Feeding in pregnancy: eat for two, not for two

Pregnancy is an ideal time to rethink a woman’s eating habits. The nutrients it needs for proper development reach the fetus through the placenta, and it is just as important to eat the right foods as it is to avoid those less healthy. This is not the time to diet, but not to eat more than necessary

pregnancy feeding

As Laura González, head of health and nutrition at Nestlé, points out,  dietary recommendations for pregnancy and lactation are very similar to those that the general population should follow . The only thing that presents a greater variation are the energy needs, which, like the requirements of some nutrients, are somewhat higher.

“During pregnancy and lactation, energy needs are increased, but you do not need to eat for two or opt for a special or restrictive diet”, underlines the nutritionist.

In fact, it warns that pregnancy and breastfeeding are not times to diet and take fewer calories than the body needs, as it can negatively affect the fetus or the quality of the milk that the baby will take.

The energy requirements rise about 10% during pregnancy, which occurs after the sixth month. This is solved with a slight modification of the rations and, in most cases, pregnant women compensate without realizing it, because, in general, they eat more and reduce their physical activity .

Something similar happens during breastfeeding; appetite is a good indicator of how many calories a nursing woman should take in.

Weight before pregnancy is more important than during

The pregnant woman, as Laura González explains, should not be obsessed with weight . “Your weight before pregnancy is more important than your weight during. In fact, weight gains during pregnancy should be individualized based on the weight before it ”, he highlights.

Thus, in overweight or obese pregnant women , restrictive diets are not recommended, but rather a dietary intervention that redirects their habits towards a healthy diet. In these cases, the weight gain during pregnancy should be less than in women of normal weight.

Later, during breastfeeding, the previous weight is regained by following a healthy eating plan and breastfeeding for at least six months ; being better, if possible, keeping it until the year.

The nutrients a woman needs in pregnancy

Regarding nutrients, the recommendations for the intake of carbohydrates, proteins and fats, hardly change during pregnancy or during lactation; to follow a varied and healthy diet is enough.

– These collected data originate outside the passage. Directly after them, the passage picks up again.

Lemma mux_keeps (page : string → string) (routes : list mux.Route) (ctx : Context) (r : Request) (s : S) :
  Forall (λ route, keeps_metrics route.2 ∧ keeps_pattern route.2) routes →
  metrics (base (mux.ServeHTTP page routes ctx r s).2) = metrics (base s) ∧
  pattern (mux.ServeHTTP page routes ctx r s).2 = matched routes r.
Proof.
  intros Hall. unfold mux.ServeHTTP, matched.
  set (found := mux.matchRoute routes (Method r) _). destruct (negb _).
  { destruct (redirect_keeps page r (mux.routed_path r)
      (set_pattern match found with Some (route, _) => mux.text route.1 | None => "" end s)) as [-> ->].
    by destruct found as [[]|]. }
  destruct found as [[route ms]|] eqn:Hf.
  - apply mux.matchRoute_elem in Hf. rewrite Forall_forall in Hall. destruct (Hall route Hf) as [Hm Hp].
    rewrite Hm, Hp. by split.
  - destruct (_ =? 0); by split.
Qed.

(** What a request adds to the metrics: its label is the field of the request object
    once the inner handlers are done with it. A request that panics is not counted. *)
Definition counted (r : Request) (route : string) (before after : Metrics) : Prop :=
  ∃ status d, after = Observe (Method r, route) d (Inc (Method r, route, status) before).

Lemma recorded_spec (next : Handler S) (ctx : Context) (r : Request) (s : S) :
  let '(out, s', status) := recorded next ctx r s in
  let inner := next ctx r (set_writer (set_called None (writer s)) s) in
  out = inner.1 ∧ metrics (base s') = metrics (base inner.2) ∧ pattern s' = pattern inner.2.
Proof.
  unfold recorded. destruct (next ctx r _) as [out s']. by destruct (called (writer s')).
Qed.

Lemma HTTPMiddleware_counts (started finished : time.Time) (next : Handler S) (ctx : Context) (r : Request) (s : S) :
  keeps_metrics next →
  let '(out, s') := HTTPMiddleware Itoa started finished next ctx r s in
  match out with
  | Panic _ => metrics (base s') = metrics (base s)
  | _ => counted r (if pattern s' =s "" then "unmatched" else pattern s') (metrics (base s)) (metrics (base s'))
  end ∧
  ∃ s1, metrics (base s1) = Active 1 (metrics (base s)) ∧ pattern s1 = pattern s ∧ pattern s' = pattern (next ctx r s1).2.
Proof.
  intros Hk. unfold HTTPMiddleware.
  pose proof (recorded_spec next ctx r (on_metrics (Active 1) s)) as Hr.
  destruct (recorded next ctx r (on_metrics (Active 1) s)) as [[out s1] status]. cbn zeta in Hr.
  destruct Hr as (-> & Hm & Hp). rewrite Hk in Hm. cbn in Hm. split.
  - assert (∀ m : Metrics, Active (-1) (Active 1 m) = m) as Hback.
    { intros [a b c]. unfold Active. cbn. f_equal. lia. }
    destruct (next ctx r _).1.
    + eexists _, _. cbn. rewrite Hm. unfold Active, Observe, Inc. cbn. f_equal. lia.
    + eexists _, _. cbn. rewrite Hm. unfold Active, Observe, Inc. cbn. f_equal. lia.
    + cbn. by rewrite Hm.
  - eexists. split_and!; [| |rewrite <- Hp; by destruct (next ctx r _).1]; done.
Qed.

An adequate supply of fiber and water is also convenient , especially in pregnant women, because during this period there is a certain predisposition to constipation. Vitamins and minerals are also very important .

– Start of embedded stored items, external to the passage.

(* ===== verification/App.v ===== *)
(** * App: health, version and the life of a process

    Models [internal/health/health.go] (module [health]), [internal/version/version.go]
    (module [version]) and [internal/app/run.go] (module [app]): the readiness endpoint,
    the access log, and the order of start-up and shutdown that all services share. *)

From Stdlib Require Import Ascii.
From S2P Require Import Prelude Golib Auth Http Mux Observability.

(** ** Package health *)

Module health.
Import http.

(** [atomic.Bool]. *)
Record State : Type := mkState { ready : bool }.
Definition NewState : State := mkState false.
Definition SetReady (b : bool) (s : State) : State := mkState b.
Definition IsReady (s : State) : bool := ready s.

Section Handlers.
Context {W : Type} `{Exchange W}.
(** The JSON encoder on the document with this status. *)
Context (encode_status : string → string).

Definition writeJSON (status : Z) (value : string) : M W unit :=
  _ ← modify (set_header "Content-Type" "application/json");
  _ ← modify (set_header "Cache-Control" "no-store");
  _ ← modify (WriteHeader status);
  write (encode_status value).

Definition Live (s : State) : M W unit := writeJSON 200 "alive".
Definition Ready (s : State) : M W unit :=
  if negb (IsReady s) then writeJSON 503 "not_ready" else writeJSON 200 "ready".
End Handlers.
End health.

(** ** Package version *)

Module version.
Record Info : Type := mkInfo {
  Version : string;
  Commit : string;
  BuildTime : string;
  GoVersion : string
}.
(** The variables, which the linker may set, and [runtime.Version()]. *)
Definition Current (version commit buildTime runtime : string) : Info :=
  mkInfo version commit buildTime runtime.
End version.

(** ** Package app *)

Module app.
Import http.

Section Handlers.
Context {W : Type} `{Exchange W}.
Context (encode_status : string → string) (encode_version : version.Info → string).

(** GET /health/ready. The state is read twice, before and after the check of the
    dependencies, which takes up to two seconds: [first] and [second]. *)
Definition readiness (first second : health.State) (readyCheck : option (option error)) : M W unit :=
  if negb (health.IsReady first) then health.Ready encode_status first
  else match readyCheck with
       | Some (Some err) =>
         _ ← modify (set_header "Content-Type" "application/json");
         _ ← modify (WriteHeader 503);
         write (encode_status "dependency_unready")
       | _ => health.Ready encode_status second
       end.

Definition versionHandler (current : version.Info) : M W unit :=
  _ ← modify (set_header "Content-Type" "application/json");
  _ ← modify (set_header "Cache-Control" "no-store");
  write (encode_version current).

Definition nl : string := strings.of_chars ["010"%char].
Definition baseMetricsHandler : M W unit :=
  _ ← modify (set_header "Content-Type" "text/plain; version=0.0.4");
  write ("# HELP aegis_build_info Static build information." +:+ nl +:+
         "# TYPE aegis_build_info gauge" +:+ nl +:+ "aegis_build_info 1" +:+ nl).
End Handlers.

(** *** The access log *)

Definition outcome (status : Z) : string :=
  if 500 <=? status then "server_error" else if 400 <=? status then "client_error" else "success".

Section Server.
Context {W : Type} `{Exchange W}.
Import served observability.
#[local] Abbreviation S := (Served (Process W)).
Context (encode_status : string → string) (encode_version : version.Info → string) (redirect_page : string → string).
(** The text of a time in a log line. *)
Context (timestamp : time.Time → string).

Definition log (l : option Line) (s : S) : S :=
  set_base (mkProcess (service (base s)) (metrics (base s)) (lines (base s) ++ option_list l)) s.

(** [accessLog] with [responseRecorder] around the writer; the identifiers are those the
    handlers put into the response's header. A panic passes through without a line. *)
Definition accessLog (logger : Logger) (started finished : time.Time) (next : Handler S) : Handler S := λ ctx r s,
  let '(out, s, status) := recorded next ctx r s in
  match out with
  | Panic _ => (out, s)
  | _ =>
    (out, log (emit logger LevelInfo (timestamp finished) "INFO" "http request"
       [("operation", AString "http.request"); ("method", AString (Method r)); ("path", AString (Path r));
        ("status", AInt status);
        ("request_id", AString (default "" (header (writer s) !! "X-Request-ID")));
        ("correlation_id", AString (default "" (header (writer s) !! "X-Correlation-ID")));
        ("duration_ms", AInt (time.Milliseconds (time.Sub finished started)));
        ("outcome", AString (outcome status))]) s)
  end.

(** *** Routes *)

(** The routes every process has, and the service's own behind them. The readiness state
    is read at the points [first] and [second]. *)
Definition routes (first second : health.State) (readyCheck : option (option error)) (current : version.Info)
  (business metricsHandler : option (Handler S)) : list mux.Route :=
  [(mux.parsePattern "GET /health/live", λ _ _, health.Live encode_status first);
   (mux.parsePattern "GET /health/ready", λ _ _, readiness encode_status first second readyCheck);
   (mux.parsePattern "GET /version", λ _ _, versionHandler encode_version current);
   (mux.parsePattern "GET /metrics", default (λ _ _, baseMetricsHandler) metricsHandler)] ++
  match business with Some h => [(mux.parsePattern "/", h)] | None => [] end.

(** The handler of the server. *)
Definition server (logger : Logger) (started finished : time.Time) (rs : list mux.Route) : Handler S :=
  accessLog logger started finished (mux.ServeHTTP redirect_page rs).
End Server.

(** *** Serving *)

(** What a process does, in order. *)
Inductive event : Type :=
| EReady (b : bool)
| EShutdown
| ECloseDependencies
| EClose.

(** How serving ends: by a signal, or by [ListenAndServe] (nil if it closed). *)
Inductive stop : Type := Signal | Listen (err : option error).

(** [Serve] after the server has been started: the results of [Shutdown] and of
    [closeDependencies], which may be nil, are given. *)
Definition Serve (ended : stop) (shutdown : option error) (closeDependencies : option (option error))
  : option error * list event :=
  match ended with
  | Listen (Some err) => (Some (Wrap "serve HTTP" err), [EReady true])
  | _ =>
    let serverErr :=
      match closeDependencies, shutdown with
      | Some (Some err), None => Some err
      | _, _ => shutdown
      end in
    let trace := [EReady true; EReady false; EShutdown] ++
                 (match closeDependencies with Some _ => [ECloseDependencies] | None => [] end) in
    match serverErr with
    | Some err => (Some (Wrap "graceful shutdown" err), trace ++ [EClose])
    | None => (None, trace)
    end
  end.

(** ** Properties *)

(** The readiness a load balancer sees at a point of a trace. *)
Definition ready_after (trace : list event) : bool :=
  foldl (λ b e, match e with EReady b' => b' | _ => b end) (health.IsReady health.NewState) trace.

(** The shutdown order: when the server starts to drain, and when the dependencies are
    closed, the process reports itself unready; the dependencies are closed only after
    the server has drained, so no handler runs without them; and [Serve] fails exactly
    if listening, draining or closing did. *)
Lemma shutdown_order (ended : stop) (shutdown : option error) (close : option (option error))
  (before after : list event) (e : event) :
  (Serve ended shutdown close).2 = before ++ e :: after → e ≠ EReady true →
  ready_after (before ++ [e]) = false ∧
  (e = ECloseDependencies → EShutdown ∈ before) ∧ (e = EClose → EShutdown ∈ before).
Proof.
  destruct ended as [|[err|]], shutdown as [err'|], close as [[err''|]|]; simpl; intros Ht He;
    destruct before as [|? [|? [|? [|? [|? before]]]]]; simplify_eq/=;
    first [done | by destruct before | split_and!; [done|intros ?; simplify_eq/=; set_solver..]].
Qed.

Lemma Serve_error (ended : stop) (shutdown : option error) (close : option (option error)) :
  (Serve ended shutdown close).1 = None ↔
  (∀ e, ended ≠ Listen (Some e)) ∧ shutdown = None ∧ (∀ e, close ≠ Some (Some e)).
Proof.
  destruct ended as [|[err|]], shutdown as [err'|], close as [[err''|]|]; simpl; naive_solver.
Qed.

(** The endpoint says ready only if the process was ready when asked and after the
    check, and the check passed. *)
Lemma readiness_exact (encode : string → string) (first second : health.State)
  (check : option (option error)) (w : Writer) :
  sent w = None →
  ∃ s h, sent (readiness encode first second check w).2 = Some (s, h) ∧
    (s = 200 ∧ health.ready first = true ∧ health.ready second = true ∧ (∀ e, check ≠ Some (Some e)) ∨
     s = 503 ∧ ¬ (health.ready first = true ∧ health.ready second = true ∧ (∀ e, check ≠ Some (Some e)))).
Proof.
  intros Hs. unfold readiness, health.IsReady.
  assert (∀ s m, ∃ h, sent ((_ ← modify (set_header "Content-Type" "application/json");
             _ ← modify (set_header "Cache-Control" "no-store"); _ ← modify (WriteHeader s); write m) w).2 =
           Some (s, h)) as Hj.
  { intros s m. unfold mbind, M_bind, modify, write, act, Write, WriteHeader, send. simpl. rewrite Hs. simpl.
    destruct (broken w _); by eexists. }
  assert (∃ h, sent ((_ ← modify (set_header "Content-Type" "application/json");
             _ ← modify (WriteHeader 503); write (encode "dependency_unready")) w).2 = Some (503, h)) as [h Hd].
  { unfold mbind, M_bind, modify, write, act, Write, WriteHeader, send. simpl. rewrite Hs. simpl.
    destruct (broken w _); by eexists. }
  destruct first as [[]], second as [[]], check as [[e|]|]; simpl;
    try (eexists _, h; split; [exact Hd|right; naive_solver]);
    try (destruct (Hj 200 (encode "ready")) as [h' Hh]; eexists _, h'; split; [exact Hh|left; naive_solver]);
    try (destruct (Hj 503 (encode "not_ready")) as [h' Hh]; eexists _, h'; split; [exact Hh|right; naive_solver]).
Qed.
End app.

Adequate calcium intake is essential to ensure the proper development of the baby and the health of the mother. It is recommended to take between three and four servings of dairy a day. EFE / Robin Townsend

“ Folic acid is a B group vitamin important for the development of the spinal cord and brain of the fetus. A deficiency can cause serious congenital anomalies known as neural tube defects ”, warns the nutritionist.

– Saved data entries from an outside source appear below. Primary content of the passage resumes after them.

(* ===== verification/ApiDemo.v ===== *)
(** * ApiDemo: the HTTP API on concrete components

    The gateway of [GatewayDemo.v] behind its HTTP handlers: one issued key, a codec
    that shows the contents of what it encodes, and connections that never fail. The
    runs evaluate, and show that the hypotheses of the API's theorems can hold. *)

From S2P Require Import Prelude Golib Request Auth Provider Routing RateLimit Store Memory Gateway GatewayDemo Regexp Http Api ApiProofs.

Module api_demo.
Import http api api_proofs.

Definition demo_pepper : string := "0123456789abcdef0123456789abcdef".
Definition secret : string := "0123456789012345678901234567890123456789".
Definition plain : string := "aegis_devkey0000_" +:+ secret.
Definition digest (pepper text : string) : string := text.
Definition stored : auth.StoredKey :=
  auth.mkStoredKey "k" "t" "u" "devkey0000" plain ["chat:write"; "requests:read"] None None.

#[global] Instance demo_codec : Codec := {|
  codec_problem := {| problem.encode_detail := problem.Code |};
  decode_chat text err := Ok (request.mkChatInput "m" [request.mkMessage "user" text] None 0 true None);
  encode_response _ := "response";
  encode_view _ := "view";
  encode_chunk e := Ok (c_content e);
  encode_failure code := code
|}.

Definition client : Client := mkClient (new_writer (λ _, None)) false "" "" (λ _, 0).
Abbreviation W := (@gateway.World memory.Memory (gmap string (Z * option time.Time)) provider.Mock Client).
Definition world : W :=
  gateway.mkWorld (memory.AddAPIKey stored memory.demo_memory)
    (routing.mkSystem gateway_demo.demo_router []) ∅ gateway_demo.mocks client 0 [] [].

Definition gw : Gateway := mkGateway gateway_demo.service demo_pepper.
Definition post (key : string) : Request :=
  mkRequest "POST" "/v1/chat/completions" "/v1/chat/completions" [("authorization", " Bearer " +:+ key); ("Idempotency-Key", "stream-01")]
    "hi" 2 [] [] None.
(** Lower case outside ASCII. *)
Definition lower (r : Z) : Z := if r <? 1114112 then r else 0.
Definition ctx : Context := mkContext "rid" "cid" None.
Definition chat_route : Handler W :=
  authenticate digest lower gateway_demo.env gw "chat:write"
    (chat gateway_demo.marshal gateway_demo.digest gateway_demo.env gw).

(** The response as the client sees it. *)
Definition seen (w : W) : option Z * string := (fst <$> sent (writer w), body (writer w)).
(** The next request, on a new connection. *)
Definition reconnect (w : W) : W := set_client client w.

(** The first provider fails before its first chunk, the second streams. *)
Example stream_runs : seen (chat_route ctx (post plain) world).2 =
  (Some 200, events ["Deterministic "; "response "; "to: "; "hi"; ""] +:+ done_event).
Proof. vm_compute. reflexivity. Qed.

Example wrong_key : seen (chat_route ctx (post ("aegis_devkey0000_x" +:+ secret)) world).2 =
  (Some 401, "authentication_failed").
Proof. vm_compute. reflexivity. Qed.

(** The streaming branch alone, and what the service does in it. *)
Definition known : Context := mkContext "rid" "cid" (Some (auth.principal_of stored)).
Definition streamed : res unit * W :=
  chat_stream gateway_demo.marshal gateway_demo.digest gateway_demo.env gw known (post plain) "stream-01"
    memory.demo_input world.
Definition served : res gateway.Outcome * W :=
  gateway.Stream gateway_demo.marshal gateway_demo.digest gateway_demo.env (service gw) (FromContext known)
    "stream-01" (correlationID known) memory.demo_input (Some sse_Emit)
    (set_client (new_sse (requestID known) (request.in_Model memory.demo_input) (gateway.client world)) world).
Lemma served_ok : match served.1 with Ok o => gateway.Pending o = false | _ => False end.
Proof. vm_compute. reflexivity. Qed.

Lemma stream_grammar_witness :
  streamed.1 = Ok () ∧ ∃ id, ends_with id "m" done_event (writer streamed.2).
Proof.
  pose proof (stream_grammar gateway_demo.marshal gateway_demo.digest gateway_demo.env gw known
    (post plain) "stream-01" memory.demo_input world eq_refl eq_refl) as Hg.
  pose proof served_ok as Hok. cbv zeta in Hg. fold served in Hg. fold streamed in Hg.
  destruct served as [[o|e|why] ws]; [|destruct Hok..]. destruct streamed as [out w'].
  cbn [fst] in Hok. rewrite Hok in Hg. exact (proj2 Hg).
Defined.

Lemma routes_guarded_witness :
  let handler : Handler W := λ ctx _ w, (Ok (), set_client (new_sse (requestID ctx) "ran" (gateway.client w)) w) in
  ∃ w1, authenticate digest lower gateway_demo.env gw "chat:write" handler ctx (post plain) world =
    handler (mkContext "rid" "cid" (Some (auth.principal_of stored))) (post plain) w1.
Proof.
  cbn zeta. set (handler := λ (ctx : Context) (_ : Request) (w : W), _).
  destruct (gateway.next gateway_demo.env world) as [[io|e|why] w1] eqn:Hnext;
    [|vm_compute in Hnext; discriminate..].
  destruct (routes_guarded digest lower gateway_demo.env gw "chat:write" handler ctx
    (post plain) world w1 io) as (p & Hp & Hcases).
  - intros r Hr. unfold lower. destruct (Z.ltb_spec r 1114112); lia.
  - exact Hnext.
  - intros prefix why. unfold stored_keys. cbn. unfold memory.find_key. by case_match.
  - exists w1. injection Hnext as <- <-.
    destruct Hcases as [(s & [Ha _] & _ & Hrun)|[(s & w' & _ & _ & Hrun & Hd)|(w' & _ & Hrun & Hd)]].
    + destruct Ha as (q & Hq & Hs & _). vm_compute in Hp. injection Hp as <-.
      vm_compute in Hq. injection Hq as <-. vm_compute in Hs. injection Hs as <-. exact Hrun.
    + exfalso. apply (f_equal snd) in Hrun. cbn [snd] in Hrun. subst w'.
      destruct Hd as (_ & _ & Hsent). destruct (Hsent eq_refl) as (h & Hh & _). vm_compute in Hh. discriminate.
    + exfalso. apply (f_equal snd) in Hrun. cbn [snd] in Hrun. subst w'.
      destruct Hd as (_ & _ & Hsent). destruct (Hsent eq_refl) as (h & Hh & _). vm_compute in Hh. discriminate.
Defined.

(** A replayed stream loses its answer. The second submission of a streamed
    request that completed, with the same idempotency key, is answered with status 200
    and an empty stream: the stored completion is not sent, although the same replay
    of a request that is not streamed returns it. *)
Theorem replayed_stream_empty :
  let '(_, w1) := chat_route ctx (post plain) world in
  let '(_, w2) := chat_route ctx (post plain) (reconnect w1) in
  (memory.requests (gateway.store w1) !! memory.randomID (gateway.env_io gateway_demo.env 1) ≫= request.Response)
    ≠ None ∧
  seen w2 = (Some 200, "data: [DONE]" +:+ nl +:+ nl).
Proof. vm_compute. split; [discriminate|reflexivity]. Qed.
End api_demo.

That is why women who could become pregnant are recommended to take supplements of this vitamin to ensure that they get a sufficient amount.

Then we have calcium , a mineral essential for bone health. In addition, adequate consumption during pregnancy, that is, about 1200 mg daily, reduces the risk of hypertension and preeclampsia.

“If you don’t get enough calcium, the baby will take it from the mother’s bones, which could affect her health later on. With three or four servings of dairy products a day we ensure a significant contribution of this mineral “, advises Laura González.

For its part, iron is essential to maintain hemoglobin levels in the blood. Foods rich in this mineral are red meat, liver and derivatives such as pate and legumes.

Advice from the nutritionist to follow an adequate diet in these stages

  1. Plan the weekly feeding to guide the purchase.
  2. Consume foods of vegetable origin such as legumes, nuts, cereals and whole grains such as bread, pasta or rice.
  3. Ensure, at least, five daily servings of fruits and vegetables , especially green leafy ones such as spinach, cabbage, lettuce or endive, a natural source of folic acid. As for fruits, strawberries, kiwi, orange, papaya or mango are recommended, rich in vitamin C.
  4. Ensure three servings of low-fat dairy , and avoid consuming cheeses that are not pasteurized and those made with raw milk.
  5. Choose assorted white fish and small blue fish , such as sardines or mackerel. Large blue fish, such as bluefin or emperor tuna, should be avoided because of their high mercury content.
  6. Avoid fatty meats and sausages, as well as pastries or sugary drinks.